In believe that PET's experiment of giving the SCOC executive control over public policy is damaging democracy in Canada. Forget about SSM, that's nothing but an issue, albeit recently contentious of bureaucratic definitions; it's the usurping of the elected parliament's decisions that worries me.
 
Actually no, I don't think involking the nothwithstanding clause would be that shocking in this particular case - in fact, I would argue it would be one example where it can be used with far less public outcry, given the general stance of Canadians across the board towards the medicare system.

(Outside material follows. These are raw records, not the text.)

(* ===== verification/ListState.v ===== *)
(** * The list element: [crates/gpui/src/elements/list.rs]

    [ListState] keeps the items of a list, measured or not, in a [SumTree] whose
    summaries add up counts and heights, and the scroll position as an index and an
    offset into that item.  This file holds the definitions: the items and their
    summary, the state with every operation of [ListState] and [StateInner] (edits,
    remeasuring, scrolling, the scrollbar), the layout of a frame and the prepainting
    of the element.  The theorems are in ListItems, ListScroll and ListLayout.

    Pixels are integers.  The fraction of a pending scroll is the exact quotient and
    its product with a height is rounded down.  During one call, rendering, measuring
    and prepainting an element and the focus of the window are functions: parameters.
    The state is passed through the calls; the code borrows it from a [RefCell] for
    the duration of each. *)

From stdpp Require Import base list option numbers.
From S2P Require Import Prelude Geometry SumTree Cursor CursorSeek.

#[local] Set Warnings "-register-all".

Local Open Scope Z_scope.

(** ** Data *)

(** [Count] and [Height]: the dimensions of a list. *)
Record Count := mkCount { count_of : nat }.
Record Height := mkHeight { height_of : Z }.

Record ListItemSummary := mkListItemSummary {
  count : nat;
  rendered_count : nat;
  unrendered_count : nat;
  total_height : Z;
  has_focus_handles : bool;
  has_unknown_height : bool;
}.

Inductive ListAlignment := AlignTop | AlignBottom.

Inductive FollowMode := FollowNormal | FollowTail.

Inductive FollowState := StateNormal | StateTail (is_following : bool).

Definition is_following (f : FollowState) : bool :=
  match f with StateTail true => true | _ => false end.

Definition has_stopped_following (f : FollowState) : bool :=
  match f with StateTail false => true | _ => false end.

Definition start_following (f : FollowState) : FollowState :=
  match f with StateTail false => StateTail true | _ => f end.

To be frank, it isn't the SCOC that one needs to worry about - but the inability of politicans to take stance on controversial issues that does.

GB
 
The need for private healthcare is not being mandated by the Supreme Court's decision... it is being mandated by the fact that elected officials are dilly-dallying in solving access to care issues such as long wait times to the point that private care must be allowed to exist because a reasonable public alternative does not. Who in their right mind would pay for what one could get for free in the same amount of time? The issue is that if we or our elected officials are unwilling to pay the price of ensuring a good public health system, then people have a right to a private system. In their ruling it was the "lack of timely delivery" of medical care which made banning private care unconstitutional.

I would have to agree with that decision because waiting months for surgery is a violation of my rights when I could be living a normal productive and quality life given the ability to pay for medical care. People do have a right to not be sick or suffering when a solution exists that can end the sickness and suffering. That is the arguement. Quebec can easily continue a ban on private healthcare IF they provide funding to ensure timely delivery of healthcare.
 
Besides, what about the right of all citizens to access the same level of care? Doesn't two-tier health care result in a differential in access? What about the rights of those who can't afford it in that case?

I don't recall seeing the right to universal health care in the Charter.